Toward late morning, though, I snuck out of the Editorial Committee meeting to preside at St. Jerome’s Day mass. It all went fine, and I’ll tuck the sermon into the Extended section. Then I tried to get away for a few hours with Pippa, but the afternoon meeting ran longer than I’d hoped. I fixed dinner and set her up with Ghostbusters.
Now I’ll try to get some sleep before tomorrow’s meeting (preceded by eight-o’clock-on-Saturday-morning mass. . .).
2 Tim 3:14-17/Ps 19:7-11/Luke 24:44-48
September 30, 2005
Be it granted that Jerome was an irascible cuss, vain and difficult, poisonous in his rhetoric and with a skewed perspective on women. As difficult and cranky as Jerome surely was, I wonder whether our image of him has not been amplified by a tendency in the church, especially (I think) the modern church, to undervalue learning in favor of more democratic characteristics of its leaders. To put it another way: one of the characteristics that makes Jerome offend at least some of his readers was that he was brilliant, a Christian intellectual who actually cared ardently about the truth that had laid hold of him.
That truth, however, calls for all of us to exercise our capacities to the utmost – even when that causes us stress and pain, even when we’re working with fewer intellectual gifts than St. Jerome.The Law of the Lord may revive the soul, and the decrees of the Lord may make wise the simple – but they avail nothing for people who refuse to learn them. Scripture may be useful for teaching, reproof, correction, and for training in righteousness, but presumably Scripture serves those purposes best when people actually read it.
Indeed, we honor the Lord who is the way, and the truth, and the life, when we apply our strongest efforts to understanding all that we can, as thoroughly as we can. we have been entrusted with leadership in the community of people whose souls we comfort and counsel, whose prospect of eternity takes a shape affected by our ministries of preaching, of pastoral care. We ought no more presume that we’ll be effective ministers of the Gospel just because of our hearts are in the right place than we would trust a physician who skipped her anatomy classes during med school, just because she’s a companionable, attractive neighbor. Our ministry isn’t brain surgery, isn’t rocket science – but Scripture reminds us that the God who calls us to ministry in the church calls us to stretch, to extend our faculties.
The God who calls us away from our cubicles and countertops, from our fields and fishnets, calls us not to rest content with warm-hearted mediocrity in serving God. If you are capable of analyzing a sales contract, of organizing and managing a birthday party for a dozen pre-teens, if you can debate the caliber of a Supreme Court nominee or assess the strengths and weaknesses of a recent movie, you can set those talents to work towards a richer, fuller appreciation of the Bible, and of the truths that our teachers have inferred from the Bible. Spiritual laziness substitutes passive cheeriness for diligent study and squanders the opportunity to multiply your talents; that would really tick Jerome off. Come, rather, and meet Jerome on his terms, learn from him, and offer these weeks and years in order to prepare a room in which Jesus may meet you, may open your mind to understand the Scriptures, so that you and everyone who belongs to God may be proficient, equipped for every good work.

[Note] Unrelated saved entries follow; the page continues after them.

(** The kernel calls [Unref] makes for a slot, in order. *)
Definition fb_events (s : CVideoBufferDRMPRIME) : list Event :=
  if bool_decide (m_fb_id s = 0) then [] else [EvRmFB (m_drm_fd s) (m_fb_id s)].

Definition handle_events (fd : Z) (hs : list Z) : list Event :=
  EvGemClose fd <$> filter (fun h => h <> 0) hs.

Definition frame_events (s : CVideoBufferDRMPRIME) : list Event :=
  match frame_of s with
  | FrameEmpty => []
  | FrameData d => [EvFrameDrop d]
  end.

Definition Unref_events (s : CVideoBufferDRMPRIME) : list Event :=
  fb_events s ++ handle_events (m_drm_fd s) (m_handles s) ++ frame_events s.

(** The slot [Unref] leaves. *)
Definition Unref_slot (s : CVideoBufferDRMPRIME) : CVideoBufferDRMPRIME :=
  mkBuffer (m_id s) (m_refCount s) (m_drm_fd s) 0
    (replicate (length (m_handles s)) 0)
    (match m_pFrame s with Some _ => Some FrameEmpty | None => None end).

(** Which events are release calls into the kernel. *)
Definition is_kernel_release (e : Event) : bool :=
  match e with
  | EvRmFB _ _ | EvGemClose _ _ => true
  | _ => false
  end.

(** ** The pool: [CVideoBufferPoolDRMPRIME] *)

(** [m_all] holds the slot objects; a pointer to a slot is its position in
    [m_all] (a slot is pushed there when it is created and never leaves), so
    the pool and every holder see the same object. [m_used] and [m_free] are
    the two deques of ids. *)
Record CVideoBufferPoolDRMPRIME : Type := mkPool {
  m_all : list CVideoBufferDRMPRIME;
  m_used : list Z;
  m_free : list Z
}.

Definition empty_pool : CVideoBufferPoolDRMPRIME := mkPool [] [] [].

(** Write through a pointer to a slot. *)
Definition store (p : CVideoBufferPoolDRMPRIME) (ptr : Z)
    (s : CVideoBufferDRMPRIME) : CVideoBufferPoolDRMPRIME :=
  mkPool (<[Z.to_nat ptr := s]> (m_all p)) (m_used p) (m_free p).

(** [Get()]: the front of [m_free] if there is one, a new slot otherwise;
    the slot is acquired and a pointer to it returned. *)
Definition Get (p : CVideoBufferPoolDRMPRIME)
  : M (Z * CVideoBufferPoolDRMPRIME) :=
  match m_free p with
  | idx :: rest =>
      let p1 := mkPool (m_all p) (m_used p ++ [idx]) rest in
      buf <- vector_at (m_all p1) idx ;;
      ret (idx, store p1 idx (Acquire buf))
  | [] =>
      let id := to_int (Z.of_nat (length (m_all p))) in
      buf <- new_CVideoBufferDRMPRIME id ;;
      ret (Z.of_nat (length (m_all p)),
           mkPool (m_all p ++ [Acquire buf]) (m_used p ++ [id]) [])
  end.

(** The loop of [Return] over [m_used]: the first entry equal to [id] is
    erased, nothing happens when there is none. *)
Fixpoint erase_first (id : Z) (l : list Z) : list Z :=
  match l with
  | [] => []
  | x :: rest => if bool_decide (x = id) then rest else x :: erase_first id rest
  end.

(** [Return(id)]: [m_all[id]->Unref()], erase [id] from [m_used], push it at
    the back of [m_free]. *)
Definition Return (id : Z) (p : CVideoBufferPoolDRMPRIME)
  : M CVideoBufferPoolDRMPRIME :=
  s <- vector_at (m_all p) id ;;
  s' <- Unref s ;;
  ret (mkPool (<[Z.to_nat id := s']> (m_all p))
         (erase_first id (m_used p))
         (m_free p ++ [id])).

(** Modelled from the spec: [CVideoBuffer::Release] belongs to the base
    class, which is not part of the sources at hand. It decrements the count
    of holders and, when the count reaches zero, returns the slot to the pool
    under its id. *)
Definition Release (ptr : Z) (p : CVideoBufferPoolDRMPRIME)
  : M CVideoBufferPoolDRMPRIME :=
  s <- vector_at (m_all p) ptr ;;
  let s' := mkBuffer (m_id s) (m_refCount s - 1) (m_drm_fd s) (m_fb_id s)
              (m_handles s) (m_pFrame s) in
  if bool_decide (m_refCount s' = 0) then Return (m_id s') (store p ptr s')
  else ret (store p ptr s').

Scripture may be useful for teaching, reproof, correction, and for training in righteousness, but presumably Scripture serves those purposes best when people actually read it.
I deeply admire your ability to be this witty. My sermons tend to be distressingly earnest. My poems know the art of making people laugh and then surprising them with something that’s actually important; maybe I need to figure out how to adapt that skill.
Anyway. I’ve been thinking about the necessary balance in the rabbinate between scholarship and pastoral care/ministry (and synagogue administratorship, more often than not, though that’s a separate issue). I’ve heard it said that rabbinic education values scholarship overmuch, and that we ought to put more emphasis on learning to care for our flocks. So I’m tickled to see your sermon argue in the other direction (not that you’re speaking to a room filled with baby rabbis, I recognize, but surely the parallel stands).